Any help is deeply appreciated !!!

The to() operation is not an in-place op for tensors, so you would need to reassign it:

example_data = example_data.to(device)

For nn.BCELoss or nn.BCEWithLogitsLoss the former shape of [batch_size, 1] is expected.

You could use the output shape of [batch_size, 2] in case you want to apply a multi-class classification to this binary use case, which could be applied via nn.CrossEntropyLoss.

Could you please clarify again on the first part where shall I reassign !?

I think he is referring to the bold lines below from your code.

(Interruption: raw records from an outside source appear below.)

(** * Carbon estimator and menu statistics of [generate_qr_menu.py]

    A shallow embedding of [CarbonCalculator.estimate_carbon_footprint],
    [QRMenuSystem.add_menu_item], and of the statistics computed by
    [QRMenuSystem.generate_html_menu] and [QRMenuSystem.generate_report].

    Python [float] is IEEE-754 binary64; it is embedded as Rocq's primitive
    [float], whose operations are the same correctly rounded binary64
    operations.  Python [str] is a sequence of Unicode code points. *)

From Stdlib Require Import ZArith List Bool Lia Floats String Ascii.
From Stdlib Require Import Permutation Sorted.
Import ListNotations.

Set Warnings "-inexact-float".

(** * The program *)

(** ** Python strings *)

Module PyStr.

Definition codepoint := N.
Definition str := list codepoint.

(** An ASCII literal of the source, as its code points. *)
Definition lit (s : string) : str :=
  map N_of_ascii (list_ascii_of_string s).

(** U+0131, LATIN SMALL LETTER DOTLESS I, of the Turkish keywords. *)
Definition dotless_i : codepoint := 305%N.

Fixpoint startswith (s prefix : str) : bool :=
  match prefix, s with
  | [], _ => true
  | _ :: _, [] => false
  | p :: prefix', c :: s' => N.eqb p c && startswith s' prefix'
  end.

(** [needle in s] *)
Fixpoint contains (s needle : str) : bool :=
  startswith s needle
  || match s with
     | [] => false
     | _ :: s' => contains s' needle
     end.

(** [any(k in s for k in keywords)] *)
Definition any_in (keywords : list str) (s : str) : bool :=
  existsb (contains s) keywords.

(** [str.lower] restricted to what is certain without the Unicode case
    tables: on a string of ASCII code points it maps [A]..[Z] to [a]..[z]
    and leaves everything else alone.  It only serves to run the program on
    concrete ASCII dish names; the general theorems hold for every
    lower-casing function. *)
Definition ascii_lower_cp (c : codepoint) : codepoint :=
  if (65 <=? c)%N && (c <=? 90)%N then (c + 32)%N else c.

Definition ascii_lower (s : str) : str := map ascii_lower_cp s.

End PyStr.
Import PyStr.

(** ** Python numbers and exceptions *)

Inductive exn := ZeroDivisionError | OSError.

Inductive result (A : Type) :=
| Ok (a : A)
| Raise (e : exn).
Arguments Ok {A} a.
Arguments Raise {A} e.

Definition bind {A B} (c : result A) (k : A -> result B) : result B :=
  match c with
  | Ok a => k a
  | Raise e => Raise e
  end.

Notation "x <- c ;; k" := (bind c (fun x => k))
  (at level 61, c at next level, right associativity).

Module PyFloat.

Open Scope float_scope.

(** Nearest integer to [n / 2^k], ties to even. *)
Definition div_pow2_half_even (n : Z) (k : Z) : Z :=
  let d := (2 ^ k)%Z in
  let q := (n / d)%Z in
  let r := (n mod d)%Z in
  match (2 * r ?= d)%Z with
  | Lt => q
  | Gt => (q + 1)%Z
  | Eq => if Z.even q then q else (q + 1)%Z
  end.

(** [round(x, 2)].  CPython rounds the exact binary value of [x] to two
    decimals, ties to even, and returns the binary64 nearest to that
    decimal; zeros, infinities and NaN come back unchanged.  Here [q] is the
    rounded value in hundredths, and the division of the integer [q] by
    [100] is the correctly rounded one of the binary64 specification. *)
Definition round2 (x : float) : float :=
  match Prim2SF x with
  | S754_finite s m e =>
      let q := if (0 <=? e)%Z then (Z.pos m * 100 * 2 ^ e)%Z
               else div_pow2_half_even (Z.pos m * 100) (- e) in
      let hundredths := match q with
                        | Zpos p => S754_finite s p 0
                        | _ => S754_zero s
                        end in
      SF2Prim (SFdiv prec emax hundredths (S754_finite false 100 0))
  | _ => x
  end.

(** [float(n)] for a Python int: the binary64 nearest to [n]. *)
Definition float_of_int (n : Z) : float :=
  SF2Prim (binary_normalize prec emax n 0 false).

(** [a / b] on Python ints.  The quotient is the correctly rounded one; for
    operands below [2^53], as every count of menu items is, it is the
    binary64 division of their exact conversions. *)
Definition truediv_int (a b : Z) : result float :=
  if (b =? 0)%Z then Raise ZeroDivisionError
  else Ok (float_of_int a / float_of_int b).

(** [x / n] for a float [x] and a Python int [n]. *)
Definition truediv_float_int (x : float) (n : Z) : result float :=
  if (n =? 0)%Z then Raise ZeroDivisionError
  else Ok (x / float_of_int n).

(** [sum(xs)] on floats: start from the int [0] and add from left to
    right.  (CPython 3.12 and later compensate the rounding errors of the
    running total; no theorem below depends on the value of a sum.) *)
Definition fsum (xs : list float) : float := fold_left add xs 0.

End PyFloat.
Import PyFloat.

Open Scope float_scope.

(** ** The estimator *)

(** The dictionary returned by [estimate_carbon_footprint]. *)
Module CarbonData.
Record t := mk {
  ingredients : list str;
  cooking_methods : list str;
  total_carbon : float;
  is_eco_friendly : bool
}.
End CarbonData.

(** [CarbonCalculator]: the two factor tables set up by [__init__]. *)
Record CarbonCalculator := {
  carbon_factors : list (str * float);
  cooking_factors : list (str * float)
}.

Definition CarbonCalculator_init : CarbonCalculator := {|
  carbon_factors :=
    [ (lit "beef", 27.0); (lit "lamb", 39.2); (lit "pork", 12.1);
      (lit "chicken", 6.9); (lit "fish", 6.1); (lit "salmon", 6.1);
      (lit "cheese", 13.5); (lit "milk", 3.2); (lit "butter", 23.8);
      (lit "eggs", 4.8);
      (lit "rice", 2.7); (lit "pasta", 0.9); (lit "bread", 0.9);
      (lit "vegetables", 2.0); (lit "tomatoes", 2.1); (lit "potatoes", 0.5);
      (lit "fruits", 1.1); (lit "olive_oil", 6.0); (lit "nuts", 2.3);
      (lit "beans", 2.0); (lit "quinoa", 1.5) ];
  cooking_factors :=
    [ (lit "oven", 2.1); (lit "stovetop", 1.8); (lit "grill", 3.5);
      (lit "deep_fry", 4.2); (lit "microwave", 0.6); (lit "steam", 1.0);
      (lit "raw", 0.0) ]
|}.

(** The locals [ingredients] and [total_carbon], threaded through the
    detection blocks. *)
Record acc := mk_acc {
  acc_ingredients : list str;
  acc_total : float
}.

(** Lines 52-53. *)
Definition acc_init : acc := {| acc_ingredients := []; acc_total := 0.0 |}.

(** [ingredients.append(tag); total_carbon += amount] *)
Definition add_ingredient (tag : str) (amount : float) (a : acc) : acc :=
  {| acc_ingredients := acc_ingredients a ++ [tag];
     acc_total := acc_total a + amount |}.

(** The keyword lists of the source, in source order. *)
Definition kw_beef := [lit "beef"; lit "steak"; lit "hamburger"].
Definition kw_chicken := [lit "chicken"; lit "tavuk"].
Definition kw_fish :=
  [lit "fish"; lit "salmon"; lit "bal" ++ [dotless_i] ++ lit "k"].
Definition kw_pork := [lit "pork"; lit "bacon"; lit "ham"].
Definition kw_lamb := [lit "lamb"; lit "kuzu"].
Definition kw_pasta := [lit "pasta"; lit "spaghetti"; lit "makarna"].
Definition kw_rice := [lit "rice"; lit "pilav"; lit "risotto"].
Definition kw_bread := [lit "sandwich"; lit "burger"; lit "bread"].
Definition kw_quinoa := [lit "quinoa"].
Definition kw_salad := [lit "salad"; lit "salata"; lit "vegetables"].
Definition kw_cheese := [lit "cheese"; lit "peynir"; lit "parmesan"].
Definition kw_grilled :=
  [lit "grilled"; [dotless_i] ++ lit "zgara"; lit "grill"].
Definition kw_fried :=
  [lit "fried"; lit "k" ++ [dotless_i] ++ lit "zartma"].
Definition kw_baked :=
  [lit "baked"; lit "roasted";
   lit "f" ++ [dotless_i] ++ lit "r" ++ [dotless_i] ++ lit "n"].
Definition kw_raw := [lit "salad"; lit "fresh"; lit "raw"].

(** Protein detection (lines 55-70). *)
Definition protein (dish_lower : str) (a : acc) : acc :=
  if any_in kw_beef dish_lower then
    add_ingredient (lit "beef") (27.0 * 0.25) a
  else if any_in kw_chicken dish_lower then
    add_ingredient (lit "chicken") (6.9 * 0.2) a
  else if any_in kw_fish dish_lower then
    add_ingredient (lit "fish") (6.1 * 0.18) a
  else if any_in kw_pork dish_lower then
    add_ingredient (lit "pork") (12.1 * 0.2) a
  else if any_in kw_lamb dish_lower then
    add_ingredient (lit "lamb") (39.2 * 0.2) a
  else a.

(** Carbs detection (lines 72-84). *)
Definition carbs (dish_lower : str) (a : acc) : acc :=
  if any_in kw_pasta dish_lower then
    add_ingredient (lit "pasta") (0.9 * 0.1) a
  else if any_in kw_rice dish_lower then
    add_ingredient (lit "rice") (2.7 * 0.1) a
  else if any_in kw_bread dish_lower then
    add_ingredient (lit "bread") (0.9 * 0.08) a
  else if any_in kw_quinoa dish_lower then
    add_ingredient (lit "quinoa") (1.5 * 0.1) a
  else a.

(** Vegetables (lines 86-92). *)
Definition vegetables (dish_lower : str) (a : acc) : acc :=
  if any_in kw_salad dish_lower then
    add_ingredient (lit "vegetables") (2.0 * 0.2) a
  else add_ingredient (lit "vegetables") (2.0 * 0.1) a.

(** Dairy (lines 94-97). *)
Definition dairy (dish_lower : str) (a : acc) : acc :=
  if any_in kw_cheese dish_lower then
    add_ingredient (lit "cheese") (13.5 * 0.05) a
  else a.

(** Cooking method detection (lines 99-118): the pair
    [(cooking_methods, cooking_carbon)].  The minutes are Python ints;
    [int / int] is the correctly rounded quotient, which for these small
    integers is the binary64 division of their exact conversions. *)
Definition cooking_time : float := 20.

Definition cooking (dish_lower : str) : list str * float :=
  if any_in kw_grilled dish_lower then
    ([lit "grill"], 3.5 * (cooking_time / 60))
  else if any_in kw_fried dish_lower then
    ([lit "deep_fry"], 4.2 * (15 / 60))
  else if any_in kw_baked dish_lower then
    ([lit "oven"], 2.1 * (30 / 60))
  else if any_in kw_raw dish_lower then
    ([lit "raw"], 0.0)
  else ([lit "stovetop"], 1.8 * (cooking_time / 60)).

(** Lines 120-127: add the cooking carbon and build the dictionary; the
    flag is computed from the sum, the stored total from its rounding. *)
Definition carbon_data (a : acc) (c : list str * float) : CarbonData.t :=
  let '(cooking_methods, cooking_carbon) := c in
  let total_carbon := acc_total a + cooking_carbon in
  {| CarbonData.ingredients := acc_ingredients a;
     CarbonData.cooking_methods := cooking_methods;
     CarbonData.total_carbon := round2 total_carbon;
     CarbonData.is_eco_friendly := total_carbon <? 2.0 |}.

(** ** Menu items and the menu system *)

Record MenuItem := {
  name : str;
  price : float;
  description : str;
  carbon_footprint : float;
  is_eco_friendly : bool;
  ingredients : list str;
  cooking_methods : list str
}.

Record QRMenuSystem := {
  restaurant_name : str;
  calculator : CarbonCalculator;
  menu_items : list MenuItem
}.

(** [QRMenuSystem.__init__] *)
Definition QRMenuSystem_init (restaurant_name : str) : QRMenuSystem :=
  {| restaurant_name := restaurant_name;
     calculator := CarbonCalculator_init;
     menu_items := [] |}.

Section Program.

(** [str.lower], a library function whose Unicode tables are not part of
    the program. *)
Variable lower : str -> str.

(** The locals [ingredients] and [total_carbon] after the dairy block
    (line 97). *)
Definition detect_ingredients (dish_name : str) : acc :=
  let dish_lower := lower dish_name in
  dairy dish_lower
    (vegetables dish_lower (carbs dish_lower (protein dish_lower acc_init))).

(** [total_carbon] after line 120, before it is rounded. *)
Definition raw_total_carbon (dish_name : str) : float :=
  acc_total (detect_ingredients dish_name) + snd (cooking (lower dish_name)).

(** [estimate_carbon_footprint(self, dish_name)].  The method reads no
    attribute of [self] and assigns none. *)
Definition estimate_carbon_footprint
    (self : CarbonCalculator) (dish_name : str) : CarbonData.t :=
  carbon_data (detect_ingredients dish_name) (cooking (lower dish_name)).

You need to assign them to some variables.

model = basic_CNN().cuda()
model.to(device)
print(next(model.parameters()).is_cuda)
modelname = ‘basic_CNN’
criterion = torch.nn.BCELoss()
optimizer = torch.optim.Adam(model.parameters(), lr=lr)
examples = next(iter(train_loader))
example_data = examples[‘img’]
example_label = examples[‘label’]
img_grid = torchvision.utils.make_grid(example_data)
writer.add_image(‘Coivid Img’,img_grid)
example_data.to(device)
writer.add_graph(model,example_data)

Change them to

model = model.to(device)
example_data = example_data.to(device)

Thanks @ptrblck and @Shreyansh_IITB for you help